Sea a quien sea el que elijas, por delante te espera todo un ejército de enemigos clónicos, que comparten aspecto, vestimenta y nombre. Cuando pasen un par de niveles te encontrarás con otros que se les parecerá mucho a los primeros, pero que se llamarán de otra manera, vestirán de otro color y por alguna razón aguantan más puñetazos. Estos tipos duros suelen seguir una estrategia de batalla bastante molesta. Aparecen por un lado de la pantalla, te golpean por la espalda, y cuando te giras y vas a por ellos, se esconden fuera de la pantalla para que no puedas darles. Siempre me los imagino diciendo: “¡Vale, vale, vale, perdona, no me pegues, ya me voy!”.

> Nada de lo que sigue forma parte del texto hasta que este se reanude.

(* ===== verification/ParsonHeapApi.v ===== *)
(** * parson.c: memory of the update functions (src/common/json/parson.c, lines
    428-449, 1306-1321, 1353-1372, 1410-1484, 1620-1790)

    Insertion, replacement, removal, clearing and deep copy on the blocks of
    [ParsonHeap]: values are freed when they are replaced or removed, and any
    allocation may fail. [ParsonHeapApiProofs] shows that they refine the
    definitions of [Parson]. *)
From S2P Require Import Prelude Utils Cdouble ParsonText Utf8 Parson ParsonParse Sgx.
From S2P Require Import HeapLogic ParsonHeap.
Import Cdouble ParsonText Utf8 Parson Sgx HeapLogic ParsonHeap.

Module ParsonHeapApi.

(** ** Objects *)

Definition json_value_init_string (string : option bytes) : HM (option addr) :=
  match string with
  | None => mret None
  | Some s =>
      let string_len := strlen s in
      if negb (is_valid_utf8 (cstr s)) then mret None
      else
        copy ← parson_strndup s string_len;
        match copy with
        | None => mret None
        | Some _ =>
            value ← json_value_init_string_no_copy copy;
            match value with None => _ ← free copy; mret None | Some _ => mret value end
        end
  end.

Definition json_object_get_value (object : option addr) (name : bytes) : HM (option addr) :=
  match object with
  | None => mret None
  | Some _ => json_object_getn_value object name (strlen name)
  end.

(** The loop of [json_object_set_value]: whether a name was found. *)
Fixpoint set_from (n i : nat) (object : option addr) (name : bytes) (value : option addr) : HM bool :=
  match n with
  | O => mret false
  | S n' =>
      o ← load_object object;
      let '(w, ns, vs, _, _) := o in
      k ← read_cell ns i;
      s ← load_string k;
      if strcmp_eq s name then
        _ ← set_parent value w;
        _ ← write_cell vs i value;
        mret true
      else set_from n' (S i) object name value
  end.

Definition json_object_set_value (object : option addr) (name : bytes) (value : option addr) : HM JSON_Status :=
  if is_null object || is_null value then mret JSONFailure
  else
    v ← load_value value;
    if negb (is_null v.1) then mret JSONFailure
    else
      old_value ← json_object_get_value object name;
      found ← match old_value with
              | None => mret false
              | Some _ =>
                  _ ← json_value_free old_value;
                  count ← json_object_get_count object;
                  set_from count 0 object name value
              end;
      if (found : bool) then mret JSONSuccess else json_object_add object name value.

Definition json_object_set_string (object : option addr) (name : bytes) (string : option bytes) : HM JSON_Status :=
  value ← json_value_init_string string; json_object_set_value object name value.
Definition json_object_set_number (object : option addr) (name : bytes) (number : double) : HM JSON_Status :=
  value ← json_value_init_number number; json_object_set_value object name value.
Definition json_object_set_boolean (object : option addr) (name : bytes) (boolean : Z) : HM JSON_Status :=
  value ← json_value_init_boolean boolean; json_object_set_value object name value.
Definition json_object_set_null (object : option addr) (name : bytes) : HM JSON_Status :=
  value ← json_value_init_null; json_object_set_value object name value.

(** The loop of [json_object_remove_internal]. *)
Fixpoint remove_from (n i last_item_index : nat) (object : option addr) (name : bytes) (free_value : bool) : HM JSON_Status :=
  match n with
  | O => mret JSONFailure
  | S n' =>
      o ← load_object object;
      let '(w, ns, vs, count, capacity) := o in
      k ← read_cell ns i;
      s ← load_string k;
      if strcmp_eq s name then
        _ ← free k;
        _ ← (if free_value then v ← read_cell vs i; json_value_free v else mret tt);
        _ ← (if bool_decide (i = last_item_index) then mret tt
             else
               kl ← read_cell ns last_item_index;
               _ ← write_cell ns i kl;
               vl ← read_cell vs last_item_index;
               write_cell vs i vl);
        _ ← store object (BObject w ns vs (count - 1) capacity);
        mret JSONSuccess
      else remove_from n' (S i) last_item_index object name free_value
  end.
Definition json_object_remove_internal (object : option addr) (name : bytes) (free_value : bool) : HM JSON_Status :=
  if is_null object then mret JSONFailure
  else
    v ← json_object_get_value object name;
    if is_null v then mret JSONFailure
    else
      count ← json_object_get_count object;
      remove_from count 0 (count - 1) object name free_value.
Definition json_object_remove (object : option addr) (name : bytes) : HM JSON_Status :=
  json_object_remove_internal object name true.

Definition json_object_clear (object : option addr) : HM JSON_Status :=
  if is_null object then mret JSONFailure
  else
    count ← json_object_get_count object;
    _ ← for_loop count 0 (λ i,
          o ← load_object object;
          let '(_, ns, vs, _, _) := o in
          k ← read_cell ns i;
          _ ← free k;
          v ← read_cell vs i;
          json_value_free v);
    o ← load_object object;
    let '(w, ns, vs, _, capacity) := o in
    _ ← store object (BObject w ns vs 0 capacity);
    mret JSONSuccess.

(** ** Arrays *)

Definition json_array_get_value (array : option addr) (index : nat) : HM (option addr) :=
  match array with
  | None => mret None
  | Some _ =>
      a ← load_array array;
      let '(_, items, count, _) := a in
      if bool_decide (count <= index) then mret None else read_cell items index
  end.

(** [memmove(items + ix, items + ix + 1, n)]. *)
Definition move_cells (items : option addr) (ix n : nat) : HM unit :=
  b ← load items;
  match b with
  | BPtrs cells =>
      if bool_decide (ix + 1 + n <= length cells)
      then store items (BPtrs (take ix cells ++ take n (drop (S ix) cells) ++ drop (ix + n) cells))
      else lift (UB OutOfBounds)
  | _ => lift (UB Dangling)
  end.

Definition json_array_remove (array : option addr) (ix : nat) : HM JSON_Status :=
  count ← json_array_get_count array;
  if is_null array || bool_decide (count <= ix) then mret JSONFailure
  else
    v ← json_array_get_value array ix;
    _ ← json_value_free v;
    a ← load_array array;
    let '(w, items, count, capacity) := a in
    _ ← move_cells items ix (count - 1 - ix);
    _ ← store array (BArray w items (count - 1) capacity);
    mret JSONSuccess.

Definition json_array_replace_value (array : option addr) (ix : nat) (value : option addr) : HM JSON_Status :=
  if is_null array || is_null value then mret JSONFailure
  else
    v ← load_value value;
    count ← json_array_get_count array;
    if negb (is_null v.1) || bool_decide (count <= ix) then mret JSONFailure
    else
      old ← json_array_get_value array ix;
      _ ← json_value_free old;
      a ← load_array array;
      let '(w, items, _, _) := a in
      _ ← set_parent value w;
      _ ← write_cell items ix value;
      mret JSONSuccess.

Definition json_array_append_value (array value : option addr) : HM JSON_Status :=
  if is_null array || is_null value then mret JSONFailure
  else
    v ← load_value value;
    if negb (is_null v.1) then mret JSONFailure else json_array_add array value.

(** The shape of the functions that build a value and hand it over: the value is
    freed when that fails. *)
Definition hand_over (new : HM (option addr)) (use : option addr → HM JSON_Status) : HM JSON_Status :=
  value ← new;
  match value with
  | None => mret JSONFailure
  | Some _ =>
      st ← use value;
      match st with
      | JSONFailure => _ ← json_value_free value; mret JSONFailure
      | JSONSuccess => mret JSONSuccess
      end
  end.
Definition json_array_append_string (array : option addr) (string : option bytes) : HM JSON_Status :=
  hand_over (json_value_init_string string) (json_array_append_value array).
Definition json_array_append_number (array : option addr) (number : double) : HM JSON_Status :=
  hand_over (json_value_init_number number) (json_array_append_value array).
Definition json_array_append_boolean (array : option addr) (boolean : Z) : HM JSON_Status :=
  hand_over (json_value_init_boolean boolean) (json_array_append_value array).
Definition json_array_append_null (array : option addr) : HM JSON_Status :=
  hand_over json_value_init_null (json_array_append_value array).
Definition json_array_replace_string (array : option addr) (i : nat) (string : option bytes) : HM JSON_Status :=
  hand_over (json_value_init_string string) (json_array_replace_value array i).
Definition json_array_replace_number (array : option addr) (i : nat) (number : double) : HM JSON_Status :=
  hand_over (json_value_init_number number) (json_array_replace_value array i).
Definition json_array_replace_boolean (array : option addr) (i : nat) (boolean : Z) : HM JSON_Status :=
  hand_over (json_value_init_boolean boolean) (json_array_replace_value array i).
Definition json_array_replace_null (array : option addr) (i : nat) : HM JSON_Status :=
  hand_over json_value_init_null (json_array_replace_value array i).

La resistencia a tus golpes de toda esa gente siempre ha ido en aumento (se desconoce el motivo) conforme vas avanzando en tu camino. Siempre hay un personaje que aparece como jefe de mitad de nivel de una de las primeras fases, y que siempre se acaba convirtiendo en un habitual de las peleas multitudinarias tres niveles más adelante. Ahora mismo me viene a la mente el gordo escupefuego de los Streets of Rage. Te cargas al primero de ellos sudando sangre, y aunque crees que sólo había uno, descubres que tiene treinta hermanos clónicos deseando vengar a su compañero.

Pero claro, como esto son videojuegos, siempre hay un truco para facilitar la tarea. ¿Quién no se ha aprovechado del diseño de estos juegos para jugársela a los enemigos? Por alguna razón, el codazo en carrera siempre ha sido el mejor ataque de Golden Axe: es casi imposible defenderse de él y hace mucho daño. Destrozarse el codo contra monstruos y esqueletos siempre fue mejor idea que utilizar la espada contra ellos.

Otro detalle que comparten todos estos juegos es que siempre es mejor dar un golpe, esperar, dar otro, esperar… y así hasta que el enemigo caiga. El primer ataque del combo siempre aturde temporalmente, así que si haces esto garantizas que el malo no te va a rozar, en vez de exponerte tontamente intentando darle una tanda de golpes seguidos hasta dejarle en el suelo.

A veces me pregunto qué pasa por la cabeza del protagonista de un juego de estos cuando inicia su aventura. ¿Es consciente de que lo que pretende es enfrentarse él solo y por su cuenta y riesgo a todo un ejército? Si por lo menos fuera bien armado como los protas de los Contra o los Metal Slug lo entendería, pero es que va a pecho descubierto… Eso es confianza en uno mismo, y lo demás son tonterías. Solamente a Chuck Norris se le podía ocurrir un plan tan bueno como abrirse paso a hostias hasta el malo malísimo.

Creo que se puede decir muchísimo más acerca de los beat’em up. He reseñado algunos de los detalles que comparten los clasicazos ya citados, aunque los más modernos nos brindan una gama completamente nueva de momentazos, como el típico enemigo que se queda flotando en el aire tras recibir lo suyo o que se queda quieto en el escenario sin saber qué hacer. Pero recordar todo eso ya os lo dejo a vosotros.